Task item:
Every single entry that follows is to be retyped exactly.

(Records from a dataset)

(** An error of decrypting is returned as it is; a key of another length comes
    back as the zero key and no error. *)
Definition masterKey_UnsealKey (masterKey keyID sealedKey : bytes) (context : strmap) : bytes + error :=
  let '(out, err) := sio_Decrypt false (deriveKey masterKey keyID context) sealedKey in
  match err with
  | Some e => inr e
  | None => if decide (length out <> 32%nat) then inl (replicate 32 zero_byte) else inl (to_array 32 out)
  end.
Definition masterKey_GenerateKey (masterKey random nonce keyID : bytes) (context : strmap) : option (bytes * bytes) :=
  let sealedKey := sio_Encrypt nonce (deriveKey masterKey keyID context) random in
  if decide (length sealedKey <> 64%nat) then None else Some (random, sealedKey).
Definition NewMasterKey (keyID key : bytes) : KMS := {|
  kms_KeyID := keyID;
  kms_GenerateKey random nonce id ctx := inl <$> masterKey_GenerateKey key random nonce id ctx;
  kms_UnsealKey id sealed ctx := masterKey_UnsealKey key id sealed ctx;
  kms_UpdateKey id sealed ctx :=
    match masterKey_UnsealKey key id sealed ctx with inr e => inr e | inl _ => inl sealed end |}.
End keys.

(** ** cmd/encryption-v1.go: the key of an object

    The key service is [GlobalKMS]; there is no cache of objects, and so no
    key service of the cache.  [random] stands for the bytes read from
    crypto/rand. *)
Record randomness := mkRandom { rnd_Key : bytes; rnd_KeyNonce : bytes; rnd_Object : bytes; rnd_IV : bytes; rnd_Nonce : bytes }.

Section objects.
Context `{SigEnv} `{SioEnv} `{UnicodeEnv} `{UpperEnv} `{OSEnv} (GlobalKMS : option KMS).

Definition ParseSSECopyCustomerRequest (h : multimap) (metadata : option strmap) : bytes + error :=
  if S3_IsEncrypted metadata && SSECopy_IsRequested h then inr crypto_ErrIncompatibleEncryptionMethod else SSECopy_ParseHTTP h.
Definition ParseSSECustomerHeader (h : multimap) : bytes + error :=
  if S3_IsRequested h && SSEC_IsRequested h then inr crypto_ErrIncompatibleEncryptionMethod else SSEC_ParseHTTP h.

Definition kms_context (bucket object : bytes) : strmap := {[ bucket := path.Join [bucket; object] ]}.

(** The key of a new object and its metadata; [None] is a panic. *)
Definition newEncryptMetadata (rnd : randomness) (key bucket object : bytes) (metadata : strmap) (sseS3 : bool)
  : option ((bytes * strmap) + error) :=
  if sseS3 then
    match GlobalKMS with
    | None => Some (inr errKMSNotConfigured)
    | Some kms =>
        g ← kms_GenerateKey kms (rnd_Key rnd) (rnd_KeyNonce rnd) (kms_KeyID kms) (kms_context bucket object);
        match g with
        | inr e => Some (inr e)
        | inl (key, encKey) =>
            let objectKey := GenerateKey key (rnd_Object rnd) in
            sealedKey ← Seal (rnd_Nonce rnd) objectKey key (GenerateIV (rnd_IV rnd)) S3_String bucket object;
            m ← S3_CreateMetadata (Some metadata) (kms_KeyID kms) encKey sealedKey;
            Some (inl (objectKey, m))
        end
    end
  else
    let extKey := to_array 32 key in
    let objectKey := GenerateKey extKey (rnd_Object rnd) in
    sealedKey ← Seal (rnd_Nonce rnd) objectKey extKey (GenerateIV (rnd_IV rnd)) SSEC_String bucket object;
    m ← SSEC_CreateMetadata (Some metadata) sealedKey;
    Some (inl (objectKey, m)).

(** The metadata of a request that asks for encryption. *)
Definition setEncryptionMetadata (rnd : randomness) (h : multimap) (bucket object : bytes) (metadata : strmap)
  : option (strmap + error) :=
  match (if SSEC_IsRequested h then ParseSSECustomerHeader h else inl []) with
  | inr e => Some (inr e)
  | inl key =>
      r ← newEncryptMetadata rnd key bucket object metadata (S3_IsRequested h);
      Some (match r with inr e => inr e | inl (_, m) => inl m end)
  end.

(** disk-cache-utils.go: an object of the cache. *)
Definition SSECacheEncrypted : bytes := str "X-Minio-Internal-Encrypted-Cache".
Definition isCacheEncrypted (meta : option strmap) : bool := has_key meta SSECacheEncrypted.

(** [decryptObjectInfo].  Without a cache [globalCacheKMS] is nil. *)
Definition unseal_S3 (kms : KMS) (bucket object : bytes) (metadata : option strmap) : bytes + error :=
  match S3_ParseMetadata metadata with
  | inr e => inr e
  | inl (keyID, kmsKey, sealedKey) =>
      match kms_UnsealKey kms keyID kmsKey (kms_context bucket object) with
      | inr e => inr e
      | inl extKey => Unseal extKey sealedKey S3_String bucket object
      end
  end.
Definition decryptObjectInfo (key bucket object : bytes) (metadata : option strmap) : bytes + error :=
  if S3_IsEncrypted metadata && isCacheEncrypted metadata then inr errKMSNotConfigured
  else if S3_IsEncrypted metadata then
    match GlobalKMS with None => inr errKMSNotConfigured | Some kms => unseal_S3 kms bucket object metadata end
  else if SSEC_IsEncrypted metadata then
    match SSEC_ParseMetadata metadata with
    | inr e => inr e
    | inl sealedKey => Unseal (to_array 32 key) sealedKey SSEC_String bucket object
    end
  else inr errObjectTampered.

Response to this task:
(** An error of decrypting is returned as it is; a key of another length comes
    back as the zero key and no error. *)
Definition masterKey_UnsealKey (masterKey keyID sealedKey : bytes) (context : strmap) : bytes + error :=
  let '(out, err) := sio_Decrypt false (deriveKey masterKey keyID context) sealedKey in
  match err with
  | Some e => inr e
  | None => if decide (length out <> 32%nat) then inl (replicate 32 zero_byte) else inl (to_array 32 out)
  end.
Definition masterKey_GenerateKey (masterKey random nonce keyID : bytes) (context : strmap) : option (bytes * bytes) :=
  let sealedKey := sio_Encrypt nonce (deriveKey masterKey keyID context) random in
  if decide (length sealedKey <> 64%nat) then None else Some (random, sealedKey).
Definition NewMasterKey (keyID key : bytes) : KMS := {|
  kms_KeyID := keyID;
  kms_GenerateKey random nonce id ctx := inl <$> masterKey_GenerateKey key random nonce id ctx;
  kms_UnsealKey id sealed ctx := masterKey_UnsealKey key id sealed ctx;
  kms_UpdateKey id sealed ctx :=
    match masterKey_UnsealKey key id sealed ctx with inr e => inr e | inl _ => inl sealed end |}.
End keys.

(** ** cmd/encryption-v1.go: the key of an object

    The key service is [GlobalKMS]; there is no cache of objects, and so no
    key service of the cache.  [random] stands for the bytes read from
    crypto/rand. *)
Record randomness := mkRandom { rnd_Key : bytes; rnd_KeyNonce : bytes; rnd_Object : bytes; rnd_IV : bytes; rnd_Nonce : bytes }.

Section objects.
Context `{SigEnv} `{SioEnv} `{UnicodeEnv} `{UpperEnv} `{OSEnv} (GlobalKMS : option KMS).

Definition ParseSSECopyCustomerRequest (h : multimap) (metadata : option strmap) : bytes + error :=
  if S3_IsEncrypted metadata && SSECopy_IsRequested h then inr crypto_ErrIncompatibleEncryptionMethod else SSECopy_ParseHTTP h.
Definition ParseSSECustomerHeader (h : multimap) : bytes + error :=
  if S3_IsRequested h && SSEC_IsRequested h then inr crypto_ErrIncompatibleEncryptionMethod else SSEC_ParseHTTP h.

Definition kms_context (bucket object : bytes) : strmap := {[ bucket := path.Join [bucket; object] ]}.

(** The key of a new object and its metadata; [None] is a panic. *)
Definition newEncryptMetadata (rnd : randomness) (key bucket object : bytes) (metadata : strmap) (sseS3 : bool)
  : option ((bytes * strmap) + error) :=
  if sseS3 then
    match GlobalKMS with
    | None => Some (inr errKMSNotConfigured)
    | Some kms =>
        g ← kms_GenerateKey kms (rnd_Key rnd) (rnd_KeyNonce rnd) (kms_KeyID kms) (kms_context bucket object);
        match g with
        | inr e => Some (inr e)
        | inl (key, encKey) =>
            let objectKey := GenerateKey key (rnd_Object rnd) in
            sealedKey ← Seal (rnd_Nonce rnd) objectKey key (GenerateIV (rnd_IV rnd)) S3_String bucket object;
            m ← S3_CreateMetadata (Some metadata) (kms_KeyID kms) encKey sealedKey;
            Some (inl (objectKey, m))
        end
    end
  else
    let extKey := to_array 32 key in
    let objectKey := GenerateKey extKey (rnd_Object rnd) in
    sealedKey ← Seal (rnd_Nonce rnd) objectKey extKey (GenerateIV (rnd_IV rnd)) SSEC_String bucket object;
    m ← SSEC_CreateMetadata (Some metadata) sealedKey;
    Some (inl (objectKey, m)).

(** The metadata of a request that asks for encryption. *)
Definition setEncryptionMetadata (rnd : randomness) (h : multimap) (bucket object : bytes) (metadata : strmap)
  : option (strmap + error) :=
  match (if SSEC_IsRequested h then ParseSSECustomerHeader h else inl []) with
  | inr e => Some (inr e)
  | inl key =>
      r ← newEncryptMetadata rnd key bucket object metadata (S3_IsRequested h);
      Some (match r with inr e => inr e | inl (_, m) => inl m end)
  end.

(** disk-cache-utils.go: an object of the cache. *)
Definition SSECacheEncrypted : bytes := str "X-Minio-Internal-Encrypted-Cache".
Definition isCacheEncrypted (meta : option strmap) : bool := has_key meta SSECacheEncrypted.

(** [decryptObjectInfo].  Without a cache [globalCacheKMS] is nil. *)
Definition unseal_S3 (kms : KMS) (bucket object : bytes) (metadata : option strmap) : bytes + error :=
  match S3_ParseMetadata metadata with
  | inr e => inr e
  | inl (keyID, kmsKey, sealedKey) =>
      match kms_UnsealKey kms keyID kmsKey (kms_context bucket object) with
      | inr e => inr e
      | inl extKey => Unseal extKey sealedKey S3_String bucket object
      end
  end.
Definition decryptObjectInfo (key bucket object : bytes) (metadata : option strmap) : bytes + error :=
  if S3_IsEncrypted metadata && isCacheEncrypted metadata then inr errKMSNotConfigured
  else if S3_IsEncrypted metadata then
    match GlobalKMS with None => inr errKMSNotConfigured | Some kms => unseal_S3 kms bucket object metadata end
  else if SSEC_IsEncrypted metadata then
    match SSEC_ParseMetadata metadata with
    | inr e => inr e
    | inl sealedKey => Unseal (to_array 32 key) sealedKey SSEC_String bucket object
    end
  else inr errObjectTampered.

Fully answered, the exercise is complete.